* **What you are asked to do**:
Each line from the first down to the one containing "forall j s1" should be returned exactly as it appears below.

* **Available records**:
(* ===== verification/BootProps.v ===== *)
(** The boot leads to the state the theorems on the running kernel start from.

    Until CPU 0 sets [started] it runs alone: the others poll the flag.  Its code
    is verified by a sequential logic, [swp], on the shared state itself. *)

From S2P Require Import Prelude BufCache BufSpec KState Log LogCrash CString Fs Kalloc PipeRing File Sysfile SysProps Vm KThread Printf Proc Console Virtio Exec Trap Boot KLogic KInv KSpec ProcSpec TrapSpec SchedProps KGhost KDev DevSpec DevProps.
Local Open Scope Z_scope.

(** * CPU 0 alone *)

Section seq.
Context {U : Type}.
Implicit Types (s : gst U) (C : gset nat).

(** Interrupts are off, the other CPUs have not started. *)
Definition alone (s : gst U) : Prop :=
  (forall c, s_sie s c = false) /\ (forall c, c <> 0%nat -> s_cpu s c = Cpu None 0 false) /\ g_started (s_glob s) = false.

(** The panics that must not happen while booting. *)
Definition boot_halts (h : halt) : Prop := match h with HPanic msg => msg ∉ lock_panics | _ => True end.

Section swp.
(** What must hold when [started] is set, of the state and the slots that have a
    thread. *)
Context (ready : gst U -> gset nat -> Prop).

(** [C] are the slots whose thread has been created.  When [started] is set the
    rest of the code must be in [P2]; no loop sets it. *)
Fixpoint swp {A} (m : T U A) (Q : A -> gst U -> gset nat -> Prop) (P2 : T U A -> Prop) (s : gst U) (C : gset nat) : Prop :=
  match m with
  | TRet a => Q a s C
  | TVis e k => alone s /\ forall o,
      match KThread.exec o 0 e s with
      | RStep _ x s' =>
          if g_started (s_glob s') then ready s' C /\ P2 (k x)
          else swp (k x) Q P2 s' C
      | RSwtch _ _ _ _ => False
      | RCtx _ i x => swp (k x) Q P2 s ({[i]} ∪ C)
      | RBlock _ => True
      | RHalt _ h => boot_halts h
      end
  | TIter body i k => alone s /\ exists J, J i s C /\
      forall j s1 C1, J j s1 C1 -> swp (body j) (fun r s2 C2 =>
        match r with inl j' => alone s2 /\ J j' s2 C2 | inr r => swp (k r) Q P2 s2 C2 end)
        (fun _ => False) s1 C1
  end.

Lemma swp_mono {A} (m : T U A) (Q Q' : A -> gst U -> gset nat -> Prop) (P2 P2' : T U A -> Prop) s C :
  (forall a s C, Q a s C -> Q' a s C) -> (forall m, P2 m -> P2' m) -> swp m Q P2 s C -> swp m Q' P2' s C.
Proof.
  revert Q Q' P2 P2' s C. induction m as [A a|A X e k IH|A I R body IHb i k IH]; intros Q Q' P2 P2' s C HQ HP; simpl.
  - apply HQ.
  - intros [Ha H]. split; [done|]. intros o. specialize (H o). destruct (KThread.exec o 0 e s); try done.
    + destruct (g_started (s_glob s0)); [|by eapply IH]. destruct H as [H1 H2]. auto.
    + by eapply IH.
  - intros [Ha (J & HJ & H)]. split; [done|]. exists J. split; [done|]. intros j s1 C1 H1.
    eapply (IHb _ _ _ (fun _ => False)); [|done|by apply H]. intros [j'|r] s2 C2; [done|]. by apply IH.
Qed.

Lemma swp_bind {A B} (m : T U A) (f : A -> T U B) Q P2 s C :
  swp m (fun a s C => swp (f a) Q P2 s C) (fun m => P2 (m ≫= f)) s C -> swp (m ≫= f) Q P2 s C.
Proof.
  change (m ≫= f) with (tbind f m).
  revert s C. induction m as [A a|A X e k IH|A I R body IHb i k IH]; intros s C; simpl; [done| |].
  - intros [Ha H]. split; [done|]. intros o. specialize (H o). destruct (KThread.exec o 0 e s); try done.
    + destruct (g_started (s_glob s0)); [done|by apply IH].
    + by apply IH.
  - intros [Ha (J & HJ & H)]. split; [done|]. exists J. split; [done|]. intros j s1 C1 H1.
    eapply (swp_mono _ _ _ (fun _ => False)); [|done|by apply H]. intros [j'|r] s2 C2; [done|]. apply IH.
Qed.

Lemma swp_unfold {A I R} (body : I -> T U (I + R)) i (k : R -> T U A) Q P2 s C :
  swp (TIter body i k) Q P2 s C ->
  swp (tbind (fun r => match r with inl j => TIter body j k | inr r => k r end) (body i)) Q P2 s C.
Proof.
  intros [Ha (J & HJ & H)]. apply (swp_bind (body i)). eapply swp_mono; [| |by apply H].
  - intros [j|r] s2 C2 H2; [|done]. destruct H2 as [Ha2 H2]. split; [done|]. by exists J.
  - done.
Qed.
(* ===== verification/Umalloc.v ===== *)
(** The user-level allocator, user/umalloc.c, on the [sbrk] of the kernel.

    User memory is a function from addresses to bytes; a [Header] is 16 bytes,
    its [ptr] 8 bytes and its [size] 4 bytes at offset 8, so that the free list
    is threaded through the heap as in the code.  The specification is a sorted
    list of free blocks and a map of allocated ones that tile the heap. *)

From S2P Require Import Prelude CString Kalloc.
From stdpp Require Import gmap fin_maps sorting.
From Stdlib Require Import Sorted.
Local Open Scope Z_scope.

(** * Code *)

(** Little-endian integers of [k] bytes; [loadn 8] is [load64]. *)
Definition loadn (k : nat) (m : mem) (a : Z) : Z := le_val ((fun i => m (a + i)) <$> seqZ 0 (Z.of_nat k)).
Definition storen (k : nat) (m : mem) (a v : Z) : mem := fun x =>
  if decide (a <= x < a + Z.of_nat k) then byte_at (le_bytes k v) (x - a) else m x.

Definition HEADER : Z := 16.
(** [p->s.ptr] and [p->s.size]. *)
Definition h_ptr (m : mem) (p : Z) : Z := loadn 8 m p.
Definition h_size (m : mem) (p : Z) : Z := loadn 4 m (p + 8).
Definition set_h_ptr (p v : Z) (m : mem) : mem := storen 8 m p v.
Definition set_h_size (p v : Z) (m : mem) : mem := storen 4 m (p + 8) v.

(** The memory of a process, [freep], the size of the process and the size up to
    which the kernel lets it grow. *)
Record ustate := UState { u_mem : mem; u_freep : Z; u_brk : Z; u_limit : Z }.
Definition set_u_mem (m : mem) (s : ustate) : ustate := UState m (u_freep s) (u_brk s) (u_limit s).
Definition set_u_freep (p : Z) (s : ustate) : ustate := UState (u_mem s) p (u_brk s) (u_limit s).

Section code.
(** The address of [static Header base]. *)
Variable base : Z.

(** [sbrk(n)]: the size before the call, or -1 when the kernel refuses.  New
    pages are zero; shrinking below zero does nothing. *)
Definition sbrk (n : Z) (s : ustate) : Z * ustate :=
  let sz := u_brk s in
  if n >? 0 then
    if sz + n <=? u_limit s then
      (sz, UState (fun a => if decide (PGROUNDUP sz <= a < PGROUNDUP (sz + n)) then 0 else u_mem s a)
             (u_freep s) (sz + n) (u_limit s))
    else (-1, s)
  else (sz, UState (u_mem s) (u_freep s) (if u64 (sz + n) >=? sz then sz else u64 (sz + n)) (u_limit s)).

(** The search of [free] for the block before [bp]. *)
Fixpoint free_loop (fuel : nat) (m : mem) (bp p : Z) : outcome Z :=
  match fuel with
  | O => OutOfFuel
  | S fuel =>
      let next := h_ptr m p in
      if (bp >? p) && (bp <? next) then Done p
      else if (p >=? next) && ((bp >? p) || (bp <? next)) then Done p
      else free_loop fuel m bp next
  end.

(** A ring of blocks in a heap of this size is no longer than this. *)
Definition heap_fuel (s : ustate) : nat := S (S (Z.to_nat (u_brk s / HEADER))).

(** [if(bp + bp->s.size == p->s.ptr)] ... *)
Definition free_join_next (bp p : Z) (m : mem) : mem :=
  if u64 (bp + HEADER * h_size m bp) =? h_ptr m p then
    let m := set_h_size bp (u32 (h_size m bp + h_size m (h_ptr m p))) m in
    set_h_ptr bp (h_ptr m (h_ptr m p)) m
  else set_h_ptr bp (h_ptr m p) m.
(** [if(p + p->s.size == bp)] ... *)
Definition free_join_prev (bp p : Z) (m : mem) : mem :=
  if u64 (p + HEADER * h_size m p) =? bp then
    let m := set_h_size p (u32 (h_size m p + h_size m bp)) m in
    set_h_ptr p (h_ptr m bp) m
  else set_h_ptr p bp m.

Definition free (ap : Z) (s : ustate) : outcome ustate :=
  let bp := ap - HEADER in
  p ← free_loop (heap_fuel s) (u_mem s) bp (u_freep s);
  let m := free_join_next bp p (u_mem s) in
  let m := free_join_prev bp p m in
  Done (set_u_freep p (set_u_mem m s)).

Definition morecore (nu : Z) (s : ustate) : outcome (Z * ustate) :=
  let nu := if nu <? 4096 then 4096 else nu in
  let '(p, s) := sbrk (i32 (nu * HEADER)) s in
  if p =? -1 then Done (0, s) else
  let s := set_u_mem (set_h_size p nu (u_mem s)) s in
  s ← free (p + HEADER) s;
  Done (u_freep s, s).

(** Taking [nunits] units from the block [p] after [prevp]. *)
Definition take_units (nunits prevp p : Z) (s : ustate) : Z * ustate :=
  let m := u_mem s in
  if h_size m p =? nunits then
    (p + HEADER, set_u_freep prevp (set_u_mem (set_h_ptr prevp (h_ptr m p) m) s))
  else
    let sz := u32 (h_size m p - nunits) in
    let m := set_h_size p sz m in
    let q := p + HEADER * sz in
    (q + HEADER, set_u_freep prevp (set_u_mem (set_h_size q nunits m) s)).

Fixpoint malloc_loop (fuel : nat) (nunits prevp p : Z) (s : ustate) : outcome (Z * ustate) :=
  match fuel with
  | O => OutOfFuel
  | S fuel =>
      if h_size (u_mem s) p >=? nunits then Done (take_units nunits prevp p s)
      else if p =? u_freep s then
        '(p, s) ← morecore nunits s;
        if p =? 0 then Done (0, s)
        else malloc_loop fuel nunits p (h_ptr (u_mem s) p) s
      else malloc_loop fuel nunits p (h_ptr (u_mem s) p) s
  end.

(** Enough for one turn of the ring before [morecore] and one after it. *)
Definition malloc_fuel (s : ustate) : nat := 4 + heap_fuel s + heap_fuel s.

Definition malloc (nbytes : Z) (s : ustate) : outcome (Z * ustate) :=
  let nunits := u32 ((nbytes + HEADER - 1) / HEADER + 1) in
  let s :=
    if u_freep s =? 0 then
      set_u_freep base (set_u_mem (set_h_size base 0 (set_h_ptr base base (u_mem s))) s)
    else s in
  malloc_loop (malloc_fuel s) nunits (u_freep s) (h_ptr (u_mem s) (u_freep s)) s.
End code.
(* ===== verification/Sh.v ===== *)
(** The shell, user/sh.c: its lexer, its parser and [nulterminate].

    The command line is the [bytes] of the buffer before its NUL, a pointer into
    it an offset.  A [struct cmd *] is the index of a node in the store of the
    nodes [malloc] has given, so that a node is filled in after others point to
    it as in the code.  [panic] ends the shell's child. *)

From S2P Require Import Prelude.
From Stdlib Require Import Ascii.
Local Open Scope Z_scope.

Module Sh.

(** * Code *)

Definition MAXARGS : nat := 10.
Definition O_RDONLY : Z := 0.
Definition O_WRONLY : Z := 1.
Definition O_CREATE : Z := 0x200.
Definition O_TRUNC : Z := 0x400.

(** [strchr] of user/ulib.c as a test: a NUL is in no string. *)
Definition strchr (l : bytes) (c : Z) : bool := bool_decide (c ∈ l).

(** The structs of a command; a null pointer is [None]. *)
Inductive node :=
| EXEC (argv eargv : list (option nat))
| REDIR (cmd : nat) (file efile : nat) (mode fd : Z)
| PIPE (left right : nat)
| LIST (left right : nat)
| BACK (cmd : nat).

(** The parser's position [*ps] and the nodes allocated so far. *)
Record pst := PSt { ps : nat; nodes : list node }.
Definition P (A : Type) : Type := pst -> outcome (A * pst).
#[export] Instance P_ret : MRet P := fun _ a s => Done (a, s).
#[export] Instance P_bind : MBind P := fun _ _ f m s => '(a, s) ← m s; f a s.
Definition panic {A} (msg : string) : P A := fun _ => Panicked msg.
Definition get_ps : P nat := fun s => Done (ps s, s).
Definition set_ps (p : nat) : P unit := fun s => Done (tt, PSt p (nodes s)).

(** ** Constructors *)

Definition alloc (n : node) : P nat := fun s => Done (length (nodes s), PSt (ps s) (nodes s ++ [n])).
Definition execcmd : P nat := alloc (EXEC (replicate MAXARGS None) (replicate MAXARGS None)).
Definition redircmd (subcmd file efile : nat) (mode fd : Z) : P nat := alloc (REDIR subcmd file efile mode fd).
Definition pipecmd (left right : nat) : P nat := alloc (PIPE left right).
Definition listcmd (left right : nat) : P nat := alloc (LIST left right).
Definition backcmd (subcmd : nat) : P nat := alloc (BACK subcmd).

(** [cmd->argv[argc] = q; cmd->eargv[argc] = eq;] *)
Definition set_arg (cmd argc : nat) (q eq : option nat) : P unit := fun s =>
  match nodes s !! cmd with
  | Some (EXEC argv eargv) =>
      if (argc <? MAXARGS)%nat
      then Done (tt, PSt (ps s) (<[cmd := EXEC (<[argc := q]> argv) (<[argc := eq]> eargv)]> (nodes s)))
      else Unspec
  | _ => Unspec
  end.

(** ** Parsing *)

Definition whitespace : bytes := str " " ++ [9; 13; 10; 11].
Definition symbols : bytes := str "<|>&;()".

Section code.
(** The command line; [es] is the offset of its NUL. *)
Variable s : bytes.
Definition es : nat := length s.
(** [*p] *)
Definition at_ (p : nat) : Z := nth p s 0.

(** [while(s < es && ...) s++;], [n] bytes left before [es]. *)
Fixpoint skip (n : nat) (ok : Z -> bool) (p : nat) : nat :=
  match n with
  | O => p
  | S n => if ok (at_ p) then skip n ok (S p) else p
  end.
Definition skip_ws (p : nat) : nat := skip (es - p) (strchr whitespace) p.
Definition word_char (c : Z) : bool := negb (strchr whitespace c) && negb (strchr symbols c).

(** The token's kind, its start, its end and the position after it. *)
Definition gettoken_at (p : nat) : Z * nat * nat * nat :=
  let q := skip_ws p in
  let c := at_ q in
  let '(ret, e) :=
    if c =? 0 then (c, q)
    else if strchr (str "|();&<") c then (c, S q)
    else if c =? chr ">" then
      if at_ (S q) =? chr ">" then (chr "+", S (S q)) else (c, S q)
    else (chr "a", skip (es - q) word_char q) in
  (ret, q, e, skip_ws e).
Definition gettoken : P (Z * nat * nat) :=
  p ← get_ps;
  let '(ret, q, eq, p) := gettoken_at p in
  set_ps p;; mret (ret, q, eq).

Definition peek (toks : bytes) : P bool :=
  p ← get_ps;
  let p := skip_ws p in
  set_ps p;; mret (negb (at_ p =? 0) && strchr toks (at_ p)).

Fixpoint parseredirs (fuel : nat) (cmd : nat) : P nat :=
  match fuel with
  | O => fun _ => OutOfFuel
  | S fuel =>
      b ← peek (str "<>");
      if b : bool then
        t ← gettoken;
        w ← gettoken;
        if negb (w.1.1 =? chr "a") then panic "missing file for redirection" else
        cmd ←
          (if t.1.1 =? chr "<" then redircmd cmd w.1.2 w.2 O_RDONLY 0
           else if t.1.1 =? chr ">" then redircmd cmd w.1.2 w.2 (Z.lor (Z.lor O_WRONLY O_CREATE) O_TRUNC) 1
           else if t.1.1 =? chr "+" then redircmd cmd w.1.2 w.2 (Z.lor O_WRONLY O_CREATE) 1
           else mret cmd);
        parseredirs fuel cmd
      else mret cmd
  end.

(** The loop of [parseexec], after [argc] arguments. *)
Fixpoint parseargs (fuel : nat) (cmd argc ret : nat) : P nat :=
  match fuel with
  | O => fun _ => OutOfFuel
  | S fuel =>
      let fin := set_arg cmd argc None None;; mret ret in
      b ← peek (str "|)&;");
      if b : bool then fin else
      t ← gettoken;
      if t.1.1 =? 0 then fin
      else if negb (t.1.1 =? chr "a") then panic "syntax"
      else
        set_arg cmd argc (Some t.1.2) (Some t.2);;
        let argc := S argc in
        if (MAXARGS <=? argc)%nat then panic "too many args" else
        ret ← parseredirs (S es) ret;
        parseargs fuel cmd argc ret
  end.

(** [while(peek(ps, es, "&"))] *)
Fixpoint parseback (fuel : nat) (cmd : nat) : P nat :=
  match fuel with
  | O => fun _ => OutOfFuel
  | S fuel =>
      b ← peek (str "&");
      if b : bool then gettoken;; cmd ← backcmd cmd; parseback fuel cmd
      else mret cmd
  end.

Definition parseblock (parseline : P nat) : P nat :=
  b ← peek (str "(");
  if negb b then panic "parseblock" else
  gettoken;;
  cmd ← parseline;
  b ← peek (str ")");
  if negb b then panic "syntax - missing )" else
  gettoken;;
  parseredirs (S es) cmd.

Definition parseexec (parseline : P nat) : P nat :=
  b ← peek (str "(");
  if b : bool then parseblock parseline else
  cmd ← execcmd;
  ret ← parseredirs (S es) cmd;
  parseargs (S es) cmd 0 ret.

Fixpoint parsepipe (fuel : nat) (parseline : P nat) : P nat :=
  match fuel with
  | O => fun _ => OutOfFuel
  | S fuel =>
      cmd ← parseexec parseline;
      b ← peek (str "|");
      if b : bool then
        gettoken;;
        right ← parsepipe fuel parseline;
        pipecmd cmd right
      else mret cmd
  end.

Fixpoint parseline (fuel : nat) : P nat :=
  match fuel with
  | O => fun _ => OutOfFuel
  | S fuel =>
      cmd ← parsepipe (S es) (parseline fuel);
      cmd ← parseback (S es) cmd;
      b ← peek (str ";");
      if b : bool then
        gettoken;;
        right ← parseline fuel;
        listcmd cmd right
      else mret cmd
  end.
End code.

(** ** NUL termination *)

(** [for(i=0; ecmd->argv[i]; i++) *ecmd->eargv[i] = 0;] *)
Fixpoint nul_args (argv eargv : list (option nat)) (buf : bytes) : outcome bytes :=
  match argv, eargv with
  | None :: _, _ => Done buf
  | Some _ :: argv, Some e :: eargv => nul_args argv eargv (<[e := 0]> buf)
  | _, _ => Unspec
  end.

(** The buffer includes the NUL at the end of the line. *)
Fixpoint nulterminate (fuel : nat) (ns : list node) (cmd : nat) (buf : bytes) : outcome bytes :=
  match fuel with
  | O => OutOfFuel
  | S fuel =>
      match ns !! cmd with
      | None => Unspec
      | Some (EXEC argv eargv) => nul_args argv eargv buf
      | Some (REDIR c _ efile _ _) => buf ← nulterminate fuel ns c buf; Done (<[efile := 0]> buf)
      | Some (PIPE l r) | Some (LIST l r) => buf ← nulterminate fuel ns l buf; nulterminate fuel ns r buf
      | Some (BACK c) => nulterminate fuel ns c buf
      end
  end.

(** The root of the command, its nodes and the buffer. *)
Definition parsecmd (s : bytes) : outcome (nat * list node * bytes) :=
  '(cmd, st) ← parseline s (S (length s)) (PSt 0 []);
  '(_, st) ← peek s [] st;
  if negb (ps st =? length s)%nat then Panicked "syntax" else
  buf ← nulterminate (S cmd) (nodes st) cmd (s ++ [0]);
  Done (cmd, nodes st, buf).
End Sh.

* **Task solution**:
(* ===== verification/BootProps.v ===== *)
(** The boot leads to the state the theorems on the running kernel start from.

    Until CPU 0 sets [started] it runs alone: the others poll the flag.  Its code
    is verified by a sequential logic, [swp], on the shared state itself. *)

From S2P Require Import Prelude BufCache BufSpec KState Log LogCrash CString Fs Kalloc PipeRing File Sysfile SysProps Vm KThread Printf Proc Console Virtio Exec Trap Boot KLogic KInv KSpec ProcSpec TrapSpec SchedProps KGhost KDev DevSpec DevProps.
Local Open Scope Z_scope.

(** * CPU 0 alone *)

Section seq.
Context {U : Type}.
Implicit Types (s : gst U) (C : gset nat).

(** Interrupts are off, the other CPUs have not started. *)
Definition alone (s : gst U) : Prop :=
  (forall c, s_sie s c = false) /\ (forall c, c <> 0%nat -> s_cpu s c = Cpu None 0 false) /\ g_started (s_glob s) = false.

(** The panics that must not happen while booting. *)
Definition boot_halts (h : halt) : Prop := match h with HPanic msg => msg ∉ lock_panics | _ => True end.

Section swp.
(** What must hold when [started] is set, of the state and the slots that have a
    thread. *)
Context (ready : gst U -> gset nat -> Prop).

(** [C] are the slots whose thread has been created.  When [started] is set the
    rest of the code must be in [P2]; no loop sets it. *)
Fixpoint swp {A} (m : T U A) (Q : A -> gst U -> gset nat -> Prop) (P2 : T U A -> Prop) (s : gst U) (C : gset nat) : Prop :=
  match m with
  | TRet a => Q a s C
  | TVis e k => alone s /\ forall o,
      match KThread.exec o 0 e s with
      | RStep _ x s' =>
          if g_started (s_glob s') then ready s' C /\ P2 (k x)
          else swp (k x) Q P2 s' C
      | RSwtch _ _ _ _ => False
      | RCtx _ i x => swp (k x) Q P2 s ({[i]} ∪ C)
      | RBlock _ => True
      | RHalt _ h => boot_halts h
      end
  | TIter body i k => alone s /\ exists J, J i s C /\
      forall j s1 C1, J j s1 C1 -> swp (body j) (fun r s2 C2 =>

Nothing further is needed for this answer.